Der Rest dieses Törns sollte eine kleine Reise in die Vergangenheit werden. Ich wollte mit Jane nach Middelfart segeln, wo sie 63 Jahre zuvor gebaut wurde. Ausserdem wollte ich mit Sønderborg, Assens und vielleicht Aabenraa einige Orte besuchen, an denen ich während meines ersten Segeltörns, einer Klassenfahrt in der 10. Klasse, einmal war.
Der erste Tag mit Ziel Sønderborg lieferte Sonnenschein und leichten Wind. Schönstes Barfußsegeln war also angesagt. In der Flensburger Außenförde ging mir allerding der Wind aus und ich dümpelte etwa anderthalb Stunden vor mich hin, konnte die Seele baumeln lassen und die weiß-rote Tonne nördlich Kalkgrund von allen Seiten bewundern – bis ein Blick nach Süden mich aufschreckte. Eine finstere Front zog auf. Also Aussenborder angeschmissen und schnell Richtung Sønderborg. Als dann der Regen und die ersten Böhen über mich herfielen war es mal wieder soweit, dass ich mich fragte, was ich hier eigentlich mache. Irgendwie geht es mir zu Beginn eines Einhandtörns immer so. Vermutlich habe ich letztlich die schlechteste aller Optionen gewählt und habe den Yachthafen von Sønderborg angelaufen. Im Stadthafen hätte das Schloß einen schönen Schutz geliefert und das vorgelagerte Kegnæs hätte in Høruphav Schutz versprochen. Aber es kam ja nicht so schlimm und so habe ich einen herrlichen Abend an Bord eines Seefahrtkreuzers verbracht dessen Eignerpärchen mich zum Abendessen einlud.
Der folgende Tag sollte mich nach Assens bringen. Dort endete 24 Jahre zuvor während der Klassenfahrt die Fahrrad-Etappe die meine Gruppe von Sønderborg über Haderlev, Kolding und Middelfart ans Ziel führte. Vermutlich war ich war ich nach drei Tagen und 180 Kilometern mit Gepäck zu erschöpft, um noch viel wahrzunehmen- jedenfalls habe ich nichts wiedererkannt und Erinnerungen kamen auch nicht auf.
Das große Ziel war aber ja der Ort an dem 1950 ein Folkeboot namens Jane aus dem Werftschuppen geschoben wurde.

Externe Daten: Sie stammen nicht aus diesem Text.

Lemma convert_alone from to : forallb alone (convert_code from to) = true.
Proof. unfold convert_code. by destruct (spelling_widens_into from to). Qed.
End Straight.


#[local] Instance no_channels : HostChannels := {| host_channels := false |}.
#[local] Instance pages : Allocator := {| payload_address n := 4096 * Z.of_nat (S n) |}.


(** Negation is checked as if every word were signed: five of the unsigned word
    type becomes a word that reads as [2 ^ 64 - 5], and nothing traps. *)
Example negated_unsigned : forall m, @straight host64 pages no_channels m (unary_code NegInt (T_Int Spell_U64)) [V_Int 5] (Some [V_Int (-5)]) /\
  value_of U64 (-5) = 2 ^ 64 - 5.
Proof. intros m. split; [|done]. by apply straight_one. Qed.

(** A complement is not checked at all: in a byte it leaves the byte's range. *)
Example complemented_byte : forall m, @straight host64 pages no_channels m (unary_code BitNot (T_Int Spell_U8)) [V_Int 5] (Some [V_Int (-6)]) /\
  holds U8 (-6) = false.
Proof. intros m. split; [|done]. by apply straight_one. Qed.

Für Middelfart war ein Treffen mit Jens Lautrup, dem Betreiber der dänischen Folkeboot-Datenbank geplant, zumindest hatte ich Jane und mich angekündigt. Allerdings wusste ich nicht wo und wie wir uns treffen würden. Typisch deutsch habe ich mir mal wieder zuviele Sorgen gemacht und zuviel planen wollen. Jens Lautrup hatte mich unter der alten Kleiner-Belt-Brücke aufkreuzen sehen und erwartete mich bereits im Stadthafen als ich dort ankam. Nachdem er mir einen Platz an der Slipbahn der Werft zugewiesen hatte und wir uns kurz bekannt gemacht hatten, bat ich ihn an Bord und wir erzählten uns von Lind, seiner Werft und von Jane.
Daber erfuhr ich ein interessante Detail über Jane das mir bis dahin, obwohl offensichtlich, garnicht aufgefallen war. Jens hatte auf dem Weg zum Hafen den ehemaligen Besitzer der Lillebælt-Værftet getroffen, bei dessen Vater Lind in die Lehre gegangen war. Von ihm erfuhr Jens, dass Lind anfangs skeptisch war, dass die klassenübliche Vernietung der Planken mit zwei Nieten pro Spantenabstand hinreichend stabil sei. So baute Lind sein erstes Folkeboot mit drei Nieten pro Spantenabstand.
Nach einem Abend beim Middelfart Jazz Festival, das eher ein Dixie-Festival ist, machte ich mich auf den Rückweg. Die erste Etappe führte mich bei Leichtwind und Strom gegenan nach Aarø, wo ich in einem vollen Hafen noch eine halbe Box für Jane ergatterte. Nach einem kleinen Spaziergang und einem schnellen Abendessen ging es früh in die Koje. Für den nächsten Tag hatte ich angepeilt wieder in Arnis zu sein, um noch einen Abend mit Nick zu verbringen und ohne Stress am letzten Tag das Boot aufzuklaren und die Heimreise antreten zu können.
Bei reichlich Wind aus Süd-Ost wurde daraus ein beschwerlicher Schlag gegenan. Um ca. 23:00h fiel ich vor Schleimünde auf einen Vor-wind-Kurs ab und wurde mit beängstigender Geschwindigkeit von Wind und vor allem Welle in die Schlei getragen. Da die letzte Brückenöffnung in Kappeln um diese Zeit bereits vorbei war, suchte ich mir bei Henningsen & Steckmest einen Platz für die Nacht. Nach ca 20 Stunden an der Pinne war ich hinreichend fertig und schaffte nicht mal mehr die 0,33er Flasche Flens zu leeren, die ich mir zur Belohnung aufgemacht hatte.
Am folgenden Tag endete meine Reise nach pragmatischer Fahrt unter Motor um ca. 11:30h in Arnis. Den langen Schlag vom Vortag hatte ich noch immer in den Knochen, aber eine interessante Reise in meine und vor allem Janes Vergangenheit im Kopf.